The National Privacy Commission (NPC) reiterated the recommendations of Yahoo and cybersecurity experts to Yahoo users to change their passwords on their Yahoo accounts.
This follows after the compromise of half a billion user accounts from Yahoo’s servers in 2014 that was only discovered and confirmed by Yahoo this week. Below is what was posted on Yahoo’s email log-in page about the Account Security issue:
“We have confirmed, based on a recent investigation, that a copy of certain user account information was stolen from our network in late 2014 by what we believe is a state-sponsored actor. The account information may have included names, email addresses, telephone numbers, dates of birth, hashed passwords (the vast majority with bcrypt) and, in some cases, encrypted or unencrypted security questions and answers. “
An investigation by Yahoo confirmed that a copy of certain user account information was stolen from the company’s network in late 2014 by what it believes is a state-sponsored actor. The ongoing investigation has found no evidence that the state-sponsored actor is currently in Yahoo’s network.
The company is now working with law enforcement authorities and notifying potentially affected users of ways they can further secure their accounts.
Other than changing their Yahoo log-in credentials, the NPC also recommends that Yahoo users change log-in credentials of their other online accounts where they might have used their Yahoo email for account verification purposes. The security questions on Yahoo might also have been compromised and it would be a good idea to revise the security questions or disable that feature. The NPC also recommends activating two-part authentication to gain first time access to your account. Two-part authentication uses a phone number you provided to verify your identity.

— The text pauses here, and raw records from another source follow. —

Lemma woken_step ch h l h' : hub_ok h → hub_step h l h' → l ≠ LRecv ch → woken ch h → woken ch h'.
Proof.
  intros Hok Hst Hl Hw. destruct Hst as [c s now h|n x ev h Hn|x cap ev q h Hch|c b h|c x h|c h].
  - unfold publish. destruct (IsEmpty c); [done|]. destruct Hw as [[ev Hin]|Hq]; [left|by right].
    exists ev. cbn. apply elem_of_app. by left.
  - assert (Hok' : hub_ok (drop_send n h)) by (destruct Hok as [owner Hh]; exists owner; by apply drop_send_hears).
    destruct Hok as [owner (_ & _ & Hs)]. destruct (Hs x ev) as [_ Hsome]; [by eapply list_elem_of_lookup_2|].
    destruct (decide (x = ch)) as [->|Hne]; [by apply try_send_woken|]. apply try_send_other.
    destruct Hw as [[e Hin]|Hq]; [left|by right]. exists e. cbn. eapply delete_keeps_others; [done..|congruence].
  - destruct (decide (x = ch)) as [->|Hne]; [done|]. destruct Hw as [Hs|(cap' & e & q' & Hq)]; [by left|].
    right. exists cap', e, q'. cbn. by rewrite lookup_insert_ne.
  - unfold SubscribeCluster. destruct (IsEmpty c); [done|]. destruct Hw as [Hs|(cap' & e & q' & Hq)]; [by left|].
    right. exists cap', e, q'. cbn. rewrite lookup_insert_ne; [done|]. intros <-.
    destruct Hok as [owner (_ & Hc & _)]. destruct (Hc _ _ _ Hq) as (_ & _ & ? & _). lia.
  - unfold unsubscribe. by destruct (hub_listeners h !! c).
  - unfold hub_Invalidate. by destruct (IsEmpty c).
Qed.

Lemma chan_stays ch h l h' : hub_step h l h' → is_Some (hub_chans h !! ch) → is_Some (hub_chans h' !! ch).
Proof.
  assert (Hset : ∀ x c m, is_Some ((m : gmap nat (nat * list SnapshotEvent)) !! ch) → is_Some (<[x := c]> m !! ch)).
  { intros x c m Hm. apply lookup_insert_is_Some. destruct (decide (x = ch)); [by left|by right]. }
  intros Hst Hs. destruct Hst as [c s now h|n x ev h Hn|x cap ev q h Hch|c b h|c x h|c h].
  - unfold publish. by destruct (IsEmpty c).
  - unfold try_send. change (hub_chans (drop_send n h)) with (hub_chans h).
    destruct (hub_chans h !! x) as [[cap q]|]; [|done]. destruct (Nat.ltb (length q) cap); [|done]. cbn. by apply Hset.
  - by apply Hset.
  - unfold SubscribeCluster. destruct (IsEmpty c); [done|]. by apply Hset.
  - unfold unsubscribe. by destruct (hub_listeners h !! c).
  - unfold hub_Invalidate. by destruct (IsEmpty c).
Qed.

(** The snapshot of a cluster: the last one published and not invalidated. *)
Definition last_snapshot (c : string) (acc : option ClusterSnapshot) (l : hub_label) : option ClusterSnapshot :=
  match l with
  | LPublish c' s now => if c' =s c then Some (if Z.eqb (sn_CapturedAt s) 0 then sn_with_time now s else s) else acc
  | LInvalidate c' => if c' =s c then None else acc
  | _ => acc
  end.
Lemma last_snapshot_step c h l h' : c ≠ "" → hub_step h l h' → hub_entries h' !! c = last_snapshot c (hub_entries h !! c) l.
Proof.
  intros Hne Hst. destruct Hst as [c' s now h|n x ev h Hn|x cap ev q h Hch|c' b h|c' x h|c' h]; cbn.
  - unfold publish. case_bool_decide as E.
    + subst c'. apply IsEmpty_false in Hne. rewrite Hne. cbn. by rewrite lookup_insert_eq.
    + destruct (IsEmpty c'); [done|]. cbn. by rewrite lookup_insert_ne.
  - unfold try_send, drop_send. cbn. repeat case_match; done.
  - done.
  - unfold SubscribeCluster. by destruct (IsEmpty c').
  - unfold unsubscribe. by destruct (hub_listeners h !! c').
  - unfold hub_Invalidate. case_bool_decide as E.
    + subst c'. apply IsEmpty_false in Hne. rewrite Hne. cbn. by rewrite lookup_delete_eq.
    + destruct (IsEmpty c'); [done|]. cbn. by rewrite lookup_delete_ne.
Qed.
Lemma last_snapshot_steps c h ls h' : c ≠ "" → hub_steps h ls h' →
  hub_entries h' !! c = foldl (last_snapshot c) (hub_entries h !! c) ls.
Proof. intros Hne. induction 1 as [|h l h1 ls h2 Hs _ IH]; [done|]. cbn. by rewrite IH, (last_snapshot_step c h l h1). Qed.
(** * Too many consumers *)

Definition stream_fanout (stream : EventArchitectureInput) : list EventArchitectureFinding :=
  let n := Itoa (Z.of_nat (length (ai_Consumers stream))) in
  if Nat.leb archTooManyConsumersPerStream (length (ai_Consumers stream))
  then [mkArchFinding TooManyConsumers ArchWarn ("Stream " +:+ ai_Name stream +:+ " has " +:+ n +:+ " consumers")
          ["stream=" +:+ ai_Name stream +:+ " consumers=" +:+ n]
          "Split high-fan-out streams by bounded contexts or use queue groups / interest retention instead of many durable consumers."
          (ai_Name stream) "" ""]
  else [].

(** A stream and a consumer. *)
Abbreviation hit := (string * string)%type.
Definition hits_for (stream : EventArchitectureInput) (subj : string) : list hit :=
  (λ c, (ai_Name stream, nmc_Name c)) <$> List.filter (consumer_hears subj) (ai_Consumers stream).
Definition add_hits (stream : EventArchitectureInput) (m : gmap string (list hit)) (subj : string) : gmap string (list hit) :=
  match hits_for stream subj with
  | [] => m
  | hits => <[subj := default [] (m !! subj) ++ hits]> m
  end.
(** Its own subjects, then those of the streams of other names. *)
Definition heard_subjects (inputs : list EventArchitectureInput) (stream : EventArchitectureInput) : list string :=
  concrete_subjects stream ++
  flat_map concrete_subjects (List.filter (λ other, ai_Name other <>s ai_Name stream) inputs).
Definition bySubject (inputs : list EventArchitectureInput) : gmap string (list hit) :=
  foldl (λ m stream, foldl (add_hits stream) m (heard_subjects inputs stream)) ∅ inputs.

According to commissioner Raymund Enriquez Liboro: “A compromised email account can be an avenue for a hacker to gain access to other personal on-line accounts of an individual, from social media sites to on-line payment portals. That is why it is important to maintain good password hygiene, use pass phrases with numbers or special characters instead of single words, take note of log-in attempts into your account/s that weren’t initiated by you, and change your password/s two to three times a year, or as many times as you change your toothbrush.”
It was revealed at a Microsoft Cybersecurity Summit for government agencies that it takes an average of 502 days for system administrators to detect a security breach.